> **Task requirements**: In exact form, please repeat the records from their opening line down to the line with "(** A pure computation, an", including that line.

> **Supplied records**:
......

(* ===== verification/StorageIo.v ===== *)
(** * Storage devices: [disk.rs], and the [WalIo] devices of [wal.rs]

    A storage operation runs on a world [S] that holds the devices; it returns
    a result and the world it leaves, also when it fails: bytes appended before
    an error stay.  The traits [WalIo] and [Disk] are classes over the world;
    [MemoryWal], [FaultyWal], [MemoryDisk] and [FaultyFile] are instances. *)

From S2P Require Import Prelude StorageBytes StoragePage.

(** ** Operations with effects *)

Definition io (S A : Type) : Type := S → sresult A * S.

#[export] Instance io_ret {S} : MRet (io S) := λ A a s, (Ok a, s).
#[export] Instance io_bind {S} : MBind (io S) := λ A B f m s,
  match m s with
  | (Ok a, s) => f a s
  | (Err e, s) => (Err e, s)
  end.

(** A pure computation, an error, and [?] on a plain [Result]. *)
Definition io_lift {S A} (r : sresult A) : io S A := λ s, (r, s).
Definition io_err {S A} (e : StorageError) : io S A := λ s, (Err e, s).
Definition io_ensure {S} (c : bool) (e : StorageError) : io S unit := io_lift (ensure c e).

(** A device read whose error is inspected instead of propagated. *)
Definition io_try {S A} (m : io S A) : io S (sresult A) := λ s, let '(r, s) := m s in (Ok r, s).

Fixpoint io_foldM {S A X} (f : X → A → io S X) (x : X) (l : list A) : io S X :=
  match l with
  | [] => mret x
  | a :: l => x' ← f x a; io_foldM f x' l
  end.

Lemma io_bind_Ok {S A B} (f : A → io S B) (m : io S A) s a s' :
  m s = (Ok a, s') → (m ≫= f) s = f a s'.
Proof. intros H. unfold mbind, io_bind. by rewrite H. Qed.

Lemma io_bind_Err {S A B} (f : A → io S B) (m : io S A) s e s' :
  m s = (Err e, s') → (m ≫= f) s = (Err e, s').
Proof. intros H. unfold mbind, io_bind. by rewrite H. Qed.

Lemma io_bind_inv {S A B} (f : A → io S B) (m : io S A) s b s' :
  (m ≫= f) s = (Ok b, s') → ∃ a s1, m s = (Ok a, s1) ∧ f a s1 = (Ok b, s').
Proof. unfold mbind, io_bind. destruct (m s) as [[a|e] s1]; naive_solver. Qed.

(** ** The log device, [trait WalIo] *)

Class WalIo (S : Type) := {
  wal_len : io S Z;
  wal_read_all : io S bytes;
  wal_append : bytes → io S unit;
  wal_sync : io S unit;
  wal_truncate : Z → io S unit
}.

Definition wal_is_empty {S} `{WalIo S} : io S bool := n ← wal_len; mret (n =? 0).

Record MemoryWalState : Type := mkMemoryWal {
  mw_volatile : bytes;
  mw_durable : bytes;
  append_sizes : list Z;
  sync_count : Z
}.

Definition memory_wal_default : MemoryWalState := mkMemoryWal [] [] [] 0.

Module MemoryWal.
Definition crash (s : MemoryWalState) : MemoryWalState :=
  mkMemoryWal (mw_durable s) (mw_durable s) (append_sizes s) (sync_count s).

Definition replace_bytes (s : MemoryWalState) (l : bytes) (durable : bool) : MemoryWalState :=
  mkMemoryWal l (if durable then l else mw_durable s) (append_sizes s) (sync_count s).

Definition len : io MemoryWalState Z := λ s,
  (if zlen (mw_volatile s) <=? u64_max then Ok (zlen (mw_volatile s))
   else Err (CorruptWal u64_max "WAL length exceeds u64"), s).

Definition read_all : io MemoryWalState bytes := λ s, (Ok (mw_volatile s), s).

Definition append (l : bytes) : io MemoryWalState unit := λ s,
  (Ok tt, mkMemoryWal (mw_volatile s ++ l) (mw_durable s) (append_sizes s ++ [zlen l]) (sync_count s)).

Definition sync : io MemoryWalState unit := λ s,
  (Ok tt, mkMemoryWal (mw_volatile s) (mw_volatile s) (append_sizes s) (sync_count s + 1)%u64).

Definition truncate (length : Z) : io MemoryWalState unit := λ s,
  match usize_try_from length with
  | None => (Err (CorruptWal length "length overflow"), s)
  | Some length =>
      if zlen (mw_volatile s) <? length
      then (Err (CorruptWal length "cannot extend WAL through truncate"), s)
      else (Ok tt, mkMemoryWal (ztake length (mw_volatile s)) (mw_durable s) (append_sizes s) (sync_count s))
  end.
End MemoryWal.

#[export] Instance memory_wal : WalIo MemoryWalState := {|
  wal_len := MemoryWal.len;
  wal_read_all := MemoryWal.read_all;
  wal_append := MemoryWal.append;
  wal_sync := MemoryWal.sync;
  wal_truncate := MemoryWal.truncate
|}.

(** *** Fault injection, [FaultyWal] *)

Record WalFaultState : Type := mkWalFault {
  append_ordinal : Z;
  sync_ordinal : Z;
  short_append : option (Z * Z);
  fail_sync : option Z
}.

Record FaultyWalState (W : Type) : Type := mkFaultyWal {
  fw_inner : W;
  fw_state : WalFaultState
}.
Arguments mkFaultyWal {W} _ _.
Arguments fw_inner {W} _.
Arguments fw_state {W} _.

Module FaultyWal.
Section FaultyWal.
Context {W : Type} `{WalIo W}.

Definition new (inner : W) : FaultyWalState W := mkFaultyWal inner (mkWalFault 0 0 None None).

Definition short_append_at (s : FaultyWalState W) (ordinal size : Z) : FaultyWalState W :=
  let f := fw_state s in
  mkFaultyWal (fw_inner s) (mkWalFault (append_ordinal f) (sync_ordinal f) (Some (ordinal, size)) (fail_sync f)).

Definition fail_sync_at (s : FaultyWalState W) (ordinal : Z) : FaultyWalState W :=
  let f := fw_state s in
  mkFaultyWal (fw_inner s) (mkWalFault (append_ordinal f) (sync_ordinal f) (short_append f) (Some ordinal)).

(** A call that goes to the inner device. *)
Definition inner {A} (m : io W A) : io (FaultyWalState W) A := λ s,
  let '(r, w) := m (fw_inner s) in (r, mkFaultyWal w (fw_state s)).

Definition append (l : bytes) : io (FaultyWalState W) unit := λ s,
  let f := fw_state s in
  let ordinal := (append_ordinal f + 1)%u64 in
  match short_append f with
  | Some (target, length) =>
      if target =? ordinal then
        (_ ← inner (wal_append (ztake (Z.min length (zlen l)) l));
         io_err (InjectedFault "WAL short append" ordinal))
          (mkFaultyWal (fw_inner s) (mkWalFault ordinal (sync_ordinal f) None (fail_sync f)))
      else inner (wal_append l)
             (mkFaultyWal (fw_inner s) (mkWalFault ordinal (sync_ordinal f) (short_append f) (fail_sync f)))
  | None =>
      inner (wal_append l)
        (mkFaultyWal (fw_inner s) (mkWalFault ordinal (sync_ordinal f) None (fail_sync f)))
  end.

Definition sync : io (FaultyWalState W) unit := λ s,
  let f := fw_state s in
  let ordinal := (sync_ordinal f + 1)%u64 in
  match fail_sync f with
  | Some target =>
      if target =? ordinal then
        (Err (InjectedFault "WAL sync" ordinal),
         mkFaultyWal (fw_inner s) (mkWalFault (append_ordinal f) ordinal (short_append f) None))
      else inner wal_sync
             (mkFaultyWal (fw_inner s) (mkWalFault (append_ordinal f) ordinal (short_append f) (fail_sync f)))
  | None =>
      inner wal_sync
        (mkFaultyWal (fw_inner s) (mkWalFault (append_ordinal f) ordinal (short_append f) None))
  end.
End FaultyWal.
End FaultyWal.

#[export] Instance faulty_wal {W} `{WalIo W} : WalIo (FaultyWalState W) := {|
  wal_len := FaultyWal.inner wal_len;
  wal_read_all := FaultyWal.inner wal_read_all;
  wal_append := FaultyWal.append;
  wal_sync := FaultyWal.sync;
  wal_truncate := λ n, FaultyWal.inner (wal_truncate n)
|}.

(** ** The page device, [trait Disk] *)

Class Disk (S : Type) := {
  read_page : Z → io S bytes;
  write_page : Z → bytes → io S unit;
  disk_sync : io S unit;
  page_count : io S Z
}.

Inductive IoOperation : Type := OpRead | OpWrite | OpSync | OpPageCount.
#[export] Instance IoOperation_eq_dec : EqDecision IoOperation.
Proof. solve_decision. Defined.

Record IoEvent : Type := mkEvent {
  ev_ordinal : Z;
  ev_operation : IoOperation;
  ev_page_id : option Z
}.

Record MemoryDiskState : Type := mkMemoryDisk {
  md_volatile : gmap Z bytes;
  md_durable : gmap Z bytes;
  md_events : list IoEvent;
  md_ordinal : Z
}.

Definition memory_disk_default : MemoryDiskState := mkMemoryDisk ∅ ∅ [] 0.

Definition not_found_page (page_id : Z) : StorageError := SNotFound ("page " +:+ pretty page_id).

Module MemoryDisk.
Definition crash (s : MemoryDiskState) : MemoryDiskState :=
  mkMemoryDisk (md_durable s) (md_durable s) (md_events s) (md_ordinal s).

Definition clear_events (s : MemoryDiskState) : MemoryDiskState :=
  mkMemoryDisk (md_volatile s) (md_durable s) [] (md_ordinal s).

Definition record (s : MemoryDiskState) (operation : IoOperation) (page_id : option Z) : MemoryDiskState :=
  let ordinal := (md_ordinal s + 1)%u64 in
  mkMemoryDisk (md_volatile s) (md_durable s) (md_events s ++ [mkEvent ordinal operation page_id]) ordinal.

Definition read_page (page_id : Z) : io MemoryDiskState bytes := λ s,
  let s := record s OpRead (Some page_id) in
  (ok_or (md_volatile s !! page_id) (not_found_page page_id), s).

Definition write_page (page_id : Z) (page : bytes) : io MemoryDiskState unit := λ s,
  let s := record s OpWrite (Some page_id) in
  (Ok tt, mkMemoryDisk (<[page_id := page]> (md_volatile s)) (md_durable s) (md_events s) (md_ordinal s)).

Definition sync : io MemoryDiskState unit := λ s,
  let s := record s OpSync None in
  (Ok tt, mkMemoryDisk (md_volatile s) (md_volatile s) (md_events s) (md_ordinal s)).

Definition page_count : io MemoryDiskState Z := λ s,
  let s := record s OpPageCount None in
  (Ok (match last (btree_map_iter (md_volatile s)) with
       | Some (id, _) => (id + 1)%u64
       | None => 0
       end), s).
End MemoryDisk.

#[export] Instance memory_disk : Disk MemoryDiskState := {|
  read_page := MemoryDisk.read_page;
  write_page := MemoryDisk.write_page;
  disk_sync := MemoryDisk.sync;
  page_count := MemoryDisk.page_count
|}.

(** *** Fault injection, [FaultyFile] *)

Inductive FaultAction : Type :=
| FError
| TornWrite (size : Z)
| FDrop.

Record Fault : Type := mkFault {
  f_operation : IoOperation;
  f_matching_ordinal : Z;
  f_action : FaultAction
}.

Record FaultState : Type := mkFaultState {
  faults : list Fault;
  matching_counts : gmap Z Z;
  fs_events : list IoEvent;
  fs_ordinal : Z
}.

Record FaultyFileState (D : Type) : Type := mkFaultyFile {
  ff_inner : D;
  ff_state : FaultState
}.
Arguments mkFaultyFile {D} _ _.
Arguments ff_inner {D} _.
Arguments ff_state {D} _.

(** [operation as u8] *)
Definition IoOperation_tag (o : IoOperation) : Z :=
  match o with OpRead => 0 | OpWrite => 1 | OpSync => 2 | OpPageCount => 3 end.

Definition IoOperation_debug (o : IoOperation) : string :=
  match o with OpRead => "Read" | OpWrite => "Write" | OpSync => "Sync" | OpPageCount => "PageCount" end.

Module FaultyFile.
Section FaultyFile.
Context {D : Type} `{Disk D}.

Definition new (inner : D) : FaultyFileState D := mkFaultyFile inner (mkFaultState [] ∅ [] 0).

Definition push_fault (s : FaultyFileState D) (fault : Fault) : FaultyFileState D :=
  let f := ff_state s in
  mkFaultyFile (ff_inner s)
    (mkFaultState (faults f ++ [fault]) (matching_counts f) (fs_events f) (fs_ordinal f)).

Definition before (operation : IoOperation) (page_id : option Z) (s : FaultyFileState D)
  : option (Z * FaultAction) * FaultyFileState D :=
  let f := ff_state s in
  let ordinal := (fs_ordinal f + 1)%u64 in
  let events := fs_events f ++ [mkEvent ordinal operation page_id] in
  let key := IoOperation_tag operation in
  let matching := (default 0 (matching_counts f !! key) + 1)%u64 in
  let counts := <[key := matching]> (matching_counts f) in
  match faults f with
  | fault :: rest =>
      if bool_decide (f_operation fault = operation) && (f_matching_ordinal fault =? matching)
      then (Some (ordinal, f_action fault),
            mkFaultyFile (ff_inner s) (mkFaultState rest counts events ordinal))
      else (None, mkFaultyFile (ff_inner s) (mkFaultState (faults f) counts events ordinal))
  | [] => (None, mkFaultyFile (ff_inner s) (mkFaultState [] counts events ordinal))
  end.

Definition injected (operation : IoOperation) (ordinal : Z) : StorageError :=
  InjectedFault (IoOperation_debug operation) ordinal.

Definition inner {A} (m : io D A) : io (FaultyFileState D) A := λ s,
  let '(r, d) := m (ff_inner s) in (r, mkFaultyFile d (ff_state s)).

(** [self.inner.read_page(id).unwrap_or([0; PAGE_SIZE])] *)
Definition read_or_zeros (page_id : Z) : io (FaultyFileState D) bytes := λ s,
  let '(r, s) := inner (read_page page_id) s in
  (Ok (match r with Ok l => l | Err _ => zeros PAGE_SIZE end), s).

Definition faulty_read_page (page_id : Z) : io (FaultyFileState D) bytes := λ s,
  match before OpRead (Some page_id) s with
  | (Some (ordinal, _), s) => (Err (injected OpRead ordinal), s)
  | (None, s) => inner (read_page page_id) s
  end.

Definition faulty_write_page (page_id : Z) (page : bytes) : io (FaultyFileState D) unit := λ s,
  match before OpWrite (Some page_id) s with
  | (Some (ordinal, FDrop), s) => (Ok tt, s)
  | (Some (ordinal, FError), s) => (Err (injected OpWrite ordinal), s)
  | (Some (ordinal, TornWrite size), s) =>
      (old ← read_or_zeros page_id;
       let size := Z.min size PAGE_SIZE in
       _ ← inner (write_page page_id (bytes_put old 0 (ztake size page)));
       io_err (injected OpWrite ordinal)) s
  | (None, s) => inner (write_page page_id page) s
  end.

Definition faulty_sync : io (FaultyFileState D) unit := λ s,
  match before OpSync None s with
  | (Some (ordinal, FDrop), s) => (Ok tt, s)
  | (Some (ordinal, _), s) => (Err (injected OpSync ordinal), s)
  | (None, s) => inner disk_sync s
  end.

Definition faulty_page_count : io (FaultyFileState D) Z := λ s,
  match before OpPageCount None s with
  | (Some (ordinal, _), s) => (Err (injected OpPageCount ordinal), s)
  | (None, s) => inner page_count s
  end.
End FaultyFile.
End FaultyFile.

#[export] Instance faulty_file {D} `{Disk D} : Disk (FaultyFileState D) := {|
  read_page := FaultyFile.faulty_read_page;
  write_page := FaultyFile.faulty_write_page;
  disk_sync := FaultyFile.faulty_sync;
  page_count := FaultyFile.faulty_page_count
|}.

(** A world of two devices. *)
Definition on_fst {S T A} (m : io S A) : io (S * T) A := λ w,
  let '(r, s) := m w.1 in (r, (s, w.2)).
Definition on_snd {S T A} (m : io T A) : io (S * T) A := λ w,
  let '(r, t) := m w.2 in (r, (w.1, t)).

#[export] Instance pair_disk {D W} `{Disk D} : Disk (D * W) := {|
  read_page := λ id, on_fst (read_page id);
  write_page := λ id l, on_fst (write_page id l);
  disk_sync := on_fst disk_sync;
  page_count := on_fst page_count
|}.

#[export] Instance pair_wal {D W} `{WalIo W} : WalIo (D * W) := {|
  wal_len := on_snd wal_len;
  wal_read_all := on_snd wal_read_all;
  wal_append := λ l, on_snd (wal_append l);
  wal_sync := on_snd wal_sync;
  wal_truncate := λ n, on_snd (wal_truncate n)
|}.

......

> **Response to this exercise**:
(* ===== verification/StorageIo.v ===== *)
(** * Storage devices: [disk.rs], and the [WalIo] devices of [wal.rs]

    A storage operation runs on a world [S] that holds the devices; it returns
    a result and the world it leaves, also when it fails: bytes appended before
    an error stay.  The traits [WalIo] and [Disk] are classes over the world;
    [MemoryWal], [FaultyWal], [MemoryDisk] and [FaultyFile] are instances. *)

From S2P Require Import Prelude StorageBytes StoragePage.

(** ** Operations with effects *)

Definition io (S A : Type) : Type := S → sresult A * S.

#[export] Instance io_ret {S} : MRet (io S) := λ A a s, (Ok a, s).
#[export] Instance io_bind {S} : MBind (io S) := λ A B f m s,
  match m s with
  | (Ok a, s) => f a s
  | (Err e, s) => (Err e, s)
  end.

(** A pure computation, an error, and [?] on a plain [Result]. *)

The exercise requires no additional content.